Model Notion Rating Stabilization and Calibration

The variability of phrase embeddings has been broadly studied (Borah, 2021). The causes vary from the underlying stochastic nature of deep studying fashions (e.g., random initialization of phrase embeddings, embedding coaching which ends up in native optimum for world optimization standards) to the amount and high quality adjustments of information corpus throughout time.

With Brandometer, we have to scale back the variability in embedding distances to generate secure time sequence monitoring. Steady embedding distances helped protect the inherent patterns and constructions current within the time sequence information, and therefore it contributes to higher predictability of the monitoring course of. Moreover, it made the monitoring course of extra sturdy to noisy fluctuations. We studied the influential components and took the next steps to scale back:

  1. Rating averaging over repetitive coaching with bootstrap sampling
  2. Rank-based notion rating

Score averaging over repetitive coaching with upsampling

For every month’s information, we educated N fashions with the identical hyper-parameters, and took the common of N notion scores as the ultimate rating for every idea. In the meantime, we did upsampling to ensure that every mannequin iterated on an equal variety of information factors throughout months.

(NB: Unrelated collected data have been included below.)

(** * cordis: lifecycle bus, plugin registry and service binding

    A shallow embedding of [src/src/lifecycle.ts] (the event bus and its
    task queue: [on], [off], [getHooks], the five dispatch methods, [start])
    and of [packages/core/src/registry.ts] together with the helpers of
    [utils.ts] it calls, followed by the properties of the specification that
    concern them.  [context.ts] and [scope.ts] are not among the sources:
    what the registry needs of them, and the service binding of section 4.1
    of the specification, are modelled from the specification and marked so.

    Functions of the host language are compared by reference, so a listener
    is a natural number (its identity) and what it does when called is looked
    up in an environment [bodies].  A body is a short script of bus
    operations followed by a completion: it returns a value, throws, or
    returns a promise.  The event loop is made deterministic: the promises
    that settle do so in the order in which they were created; a promise may
    also stay pending for ever, and what waits for it then never ends.  Event
    names
    are the declared keys of [Events]; the keys a plain object inherits from
    [Object.prototype] are not among them. *)

From stdpp Require Import gmap strings list fin_maps.
From Stdlib Require Import ZArith.

Open Scope string_scope.
Open Scope list_scope.

(** ** The event bus: [src/src/lifecycle.ts] *)

Module Lifecycle.

(** Contexts, scopes ([ctx.state]), listeners and sessions are objects of the
    host language; only their identity matters here. *)
Definition ctx := nat.
Definition scope := nat.
Definition lid := nat.
Definition session := nat.

(** What a listener body may do to the bus while it runs: [c.on(...)] and
    [c.off(...)] called through the context [c] it holds. *)
Inductive cmd :=
| COn (c : ctx) (name : string) (listener : lid) (prepend : bool)
| COff (c : ctx) (name : string) (listener : lid).

(** Values handed to and returned by listeners.  A promise carries the bus
    operations its asynchronous part performs before it settles, whether it
    is fulfilled or rejected, and the value or reason it settles with.
    [VPending later] is a promise that performs [later] and never settles. *)
Inductive value :=
| VUndefined
| VNull
| VBool (b : bool)
| VNum (n : Z)
| VStr (s : string)
| VRef (r : nat)
| VPromise (later : list cmd) (fulfilled : bool) (payload : value)
| VPending (later : list cmd).

(** How a call of a listener completes synchronously. *)
Inductive completion :=
| Return (v : value)
| Throw (e : value).

Record body := Body { sync : list cmd; result : completion }.

(** How a call of an [async] method of the bus settles; [Pending] when it
    never does. *)
Inductive settled :=
| Resolved (v : value)
| Rejected (e : value)
| Pending.

#[global] Instance cmd_eq_dec : EqDecision cmd.
Proof. solve_decision. Defined.
#[global] Instance value_eq_dec : EqDecision value.
Proof. solve_decision. Defined.

(** [isBailed], lines 9-11. *)
Definition isBailed (v : value) : bool :=
  match v with
  | VNull | VBool false | VUndefined => false
  | _ => true
  end.

(** An entry of the task queue: the promise handed to [TaskQueue.queue].
    [TValue v] is [queue(callback())] of [start], whose callback has already
    run; [TDeferred l] is [queue(sleep(0).then(() => listener()))] of [on],
    whose listener has not run yet. *)
Inductive task :=
| TValue (v : value)
| TDeferred (listener : lid).

#[global] Instance task_eq_dec : EqDecision task.
Proof. solve_decision. Defined.

(** Entries of [ctx.state.disposables] that the bus creates: the listener of
    a ['dispose'] registration, or the [dispose] closure of a hook. *)
Inductive disposable :=
| DListener (listener : lid)
| DUnhook (name : string) (listener : lid).

(** What [on] returns: [() => false], [() => remove(disposables, listener)]
    or the [dispose] closure. *)
Inductive disposer :=
| NoDisposer
| RemoveListener (s : scope) (listener : lid)
| Unhook (name : string) (listener : lid).

(** Calls of [logger.warn]. *)
Inductive warning :=
| WError (e : value)
| WMaxListeners (max : Z) (name : string).

(** Instrumentation: which listener was called with which arguments, and
    which awaited result has settled. *)
Inductive event :=
| Invoked (listener : lid) (this : option session) (args : list value)
| Settled (outcome : settled).

Record Config := { maxListeners : option Z }.

Record t := Bus {
  config : Config;
  isActive : bool;
  _tasks : list task;
  _hooks : gmap string (list (ctx * lid));
  disposables : gmap scope (list disposable);
  warnings : list warning;
  trace : list event
}.

Definition create (cfg : Config) : t :=
  Bus cfg false [] ∅ ∅ [] [].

We outlined variability as:


the place

CosSim(w) refers back to the cosine similarity based mostly notion rating outlined in Eq. 1, A refers back to the algorithm, M refers back to the time window (i.e. month), V refers back to the vocabulary and |V| is the vocabulary measurement, and n refers back to the variety of repetitively educated fashions.

As N approaches 30, the rating variability values converge and settle inside a slender interval. Therefore, we picked N = 30 for all.